Allow representing a document with multiple embeddings (dense vectors)

joshdevins commented 3 years ago

Currently the dense_vector field is a single-valued field. This is a limitation that forces a document to be repeated or split up into multiple documents when it's necessary to have multiple embeddings represent an entire document. This can be cumbersome and introduces either duplication of data or complexity for the application indexing documents and embeddings.

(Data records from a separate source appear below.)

(** ptrecv from a port with a message and no waiting sender: the first message
    comes out and its node becomes the first free one. *)
Lemma ptrecv_spec Q s l id p n v r fl e1 e2 :
  InvQ Q s → heap_ok (hp s) l → port_view s l id p ((n, v) :: r) fl →
  semtab s !! ptrsem p = Some e2 → sstate e2 = S_USED → 0 < scount e2 →
  semtab s !! ptssem p = Some e1 → sstate e1 = S_USED → 0 ≤ scount e1 < INT_MAX →
  ptssem p ≠ ptrsem p →
  ∃ s' p', ptrecv id s = Done v s' ∧ InvQ Q s' ∧ heap_ok (hp s') l ∧
    port_view s' l id p' r (n :: fl) ∧
    ptssem p' = ptssem p ∧ ptrsem p' = ptrsem p ∧ ptseq p' = ptseq p ∧ intr s' = intr s ∧
    semtab s' = <[ptssem p := set_scount (scount e1 + 1) e1]>
                  (<[ptrsem p := set_scount (scount e2 - 1) e2]> (semtab s)).
Proof.
  intros HQ Hok [Hid Hp Ha Hq Ht Hf Hnd Hn] He2 Hu2 Hc2 He1 Hu1 Hc1 Hne.
  assert (node_ok (hp s) l n) as Hnn by (apply Hn; set_solver).
  pose proof (node_pos _ _ _ Hok Hnn) as Hpn.
  destruct Hq as (Hhd & Hv & a' & Ha' & Hq).
  destruct (node_store (hp s) l n (ptfree (ports s)) 4 Hok Hnn) as (h & Hst & Hok' & Hmin & Hmax & Hm & Hn');
    [by right|].
  cbn in Hnd. pose proof Hnd as [Hnr Hnd']%NoDup_cons.
  assert (NoDup (n :: r.*1)) as Hndr.
  { rewrite app_comm_cons in Hnd. by apply NoDup_app in Hnd as (? & _). }
  assert (∀ x, x ∈ r.*1 ++ fl → x ≠ n ∧ x mod 8 = 0) as Hxs.
  { intros x Hx. split; [by intros ->|]. apply (Hn x). cbn. by right. }
  set (p' := if bool_decide (r = []) then set_pttail 0 (set_pthead 0 p) else set_pthead a' p).
  set (s1 := set_semtab (<[ptrsem p := set_scount (scount e2 - 1) e2]> (semtab s)) (set_intr false s)).
  set (s2 := set_ports (Portstate (<[id := p']> (porttab (ports s))) n (ptnextid (ports s)))
    (set_hp h s1)).
  assert (ptssem p' = ptssem p ∧ ptrsem p' = ptrsem p ∧ ptseq p' = ptseq p ∧ ptstate p' = ptstate p) as Hp'.
  { unfold p'. by case_bool_decide. }
  destruct (port_wait_ok Q (set_intr false s) id p (ptrsem p) e2) as [Hw HQ1]; try done.
  { by apply InvQ_intr. }
  assert (InvQ Q s2) as HQ2 by (by apply InvQ_ports, (InvQ_store Q s1 h l)).
  destruct (signal_passes Q s2 (ptssem p) e1) as [Hsig HQ3]; try done.
  { cbn. by rewrite lookup_insert_ne. }
  eexists _, p'. split; [|split; [exact (InvQ_intr (intr s) _ _ HQ3)|]].
  - unfold ptrecv. kred. erewrite port_alloc_ok by done. kred. cbn [negb].
    kred. erewrite getpt_some by exact Hp. kred. rewrite Hw. kred. cbn [negb]. kred.
    erewrite getpt_some by exact Hp. kred. rewrite Hhd. unfold ld. erewrite hread_some by exact Hv. kred.
    rewrite u32_id by lia.
    destruct (decide (r = [])) as [->|Hr].
    + rewrite bool_decide_eq_true_2 by (rewrite Ht; done).
      erewrite setpt_some by exact Hp. kred. erewrite hwrite_some by exact Hst. kred.
      match goal with |- context [signal _ ?x] => change x with s2 end. rewrite Hsig. by kred.
    + rewrite bool_decide_eq_false_2.
      2: { rewrite Ht. intros E. by apply (head_is_tail n v r Hndr) in E. }
      kred. erewrite hread_some by exact Ha'. kred.
      erewrite setpt_some by exact Hp. kred. erewrite hwrite_some by exact Hst. kred.
      assert (set_pthead a' p = p') as Ep by (unfold p'; by rewrite bool_decide_eq_false_2).
      match goal with |- context [signal _ ?x] => change x with
        (set_ports (Portstate (<[id := set_pthead a' p]> (porttab (ports s))) n (ptnextid (ports s)))
          (set_hp h s1)) end.
      rewrite Ep. fold s2. rewrite Hsig. by kred.
  - split; [done|]. split; [|destruct Hp' as (? & ? & ? & ?); done]. split; cbn.
    + done.
    + by rewrite lookup_insert_eq.
    + destruct Hp' as (_ & _ & _ & ->). done.
    + rewrite Hm. assert (pchain (mem (hp s)) (pthead p') r) as Hq'.
      { unfold p'. case_bool_decide as Hr; [by rewrite Hr|done]. }
      eapply pchain_frame; [exact Hq'|]. intros x Hx.
      destruct (Hxs x ltac:(set_solver)) as [Hxn Hx8].
      pose proof (node_apart x n Hx8 (proj1 (proj2 (proj2 Hnn)))).
      rewrite !lookup_insert_ne by lia. done.
    + unfold p'. case_bool_decide as Hr; [by rewrite Hr|]. cbn. rewrite Ht.
      destruct (exists_last Hr) as (r' & [t w] & ->). by rewrite app_comm_cons, !last_snoc.
    + rewrite Hm. split; [done|]. exists (ptfree (ports s)). split; [by rewrite lookup_insert_eq|].
      eapply fchain_frame; [exact Hf|]. intros x Hx. destruct (Hxs x ltac:(set_solver)) as [Hxn Hx8].
      pose proof (node_apart x n Hx8 (proj1 (proj2 (proj2 Hnn)))).
      rewrite lookup_insert_ne by lia. done.
    + apply NoDup_app_swap_mid. done.
    + intros x Hx. apply Hn', Hn. cbn. set_solver.
Qed.
Lemma first_in_total {A} n (t : gmap Z A) p : is_table n t → ∃ r, first_in t p r.
Proof.
  intros Ht.
  assert (∀ k : nat, Z.of_nat k ≤ n →
    (∃ r, first_in t p (Some r)) ∨ ∀ i e, i < Z.of_nat k → t !! i = Some e → p e = false) as Hk.
  { induction k as [|k IH]; intros Hk.
    - right. intros i e Hi He. pose proof (is_table_bound _ _ _ _ Ht He). lia.
    - destruct IH as [?|Hb]; [lia|by left|]. destruct (is_table_get _ _ (Z.of_nat k) Ht ltac:(lia)) as [e He].
      destruct (p e) eqn:Hp; [left; exists (Z.of_nat k); by econstructor|]. right. intros i e' Hi He'.
      destruct (decide (i = Z.of_nat k)) as [->|]; [congruence|]. eapply Hb; [|done]. lia. }
  destruct (decide (0 ≤ n)).
  - destruct (Hk (Z.to_nat n) ltac:(lia)) as [[i Hi]|Hb]; [by exists (Some i)|]. exists None. constructor. intros i e He.
    pose proof (is_table_bound _ _ _ _ Ht He). eapply Hb; [|done]. lia.
  - exists None. constructor. intros i e He. pose proof (is_table_bound _ _ _ _ Ht He). lia.
Qed.

Lemma first_in_unique {A} (t : gmap Z A) p r r' : first_in t p r → first_in t p r' → r = r'.
Proof.
  intros [i e He Hp Hi|Hn] [j e' He' Hp' Hj|Hn']; try done.
  - destruct (Z.lt_total i j) as [Hl|[->|Hl]]; [|done|].
    + by rewrite (Hj _ _ Hl He) in Hp.
    + by rewrite (Hi _ _ Hl He') in Hp'.
  - by rewrite (Hn' _ _ He) in Hp.
  - by rewrite (Hn _ _ He') in Hp'.
Qed.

A common scenario for this is when using embeddings to retrieve or rerank documents that have first been split into passages [1]. Each embedding is a representation of a passage (of roughly paragraph length) and document ranking can use, for example, the score of the best matching passage. Other approaches (ColBERT [2]) represent text using a bag of term embeddings, in which case a passage itself is represented by multiple embeddings.

Some initial ideas to improve this:

A multi-valued dense_vector field.
Perhaps like with ranking_features, another field type that supports n vectors/embeddings — dense_vectors
A matrix field type, since embeddings for a document share the same dimensionality. This introduces the possibility to also perform matrix operations between documents or between a static/query matrix and a document matrix for ranking tasks. An alternative to this would be to support tensor of 1, 2, 3 dimensions (for example) which is likely more appropriate than a matrix.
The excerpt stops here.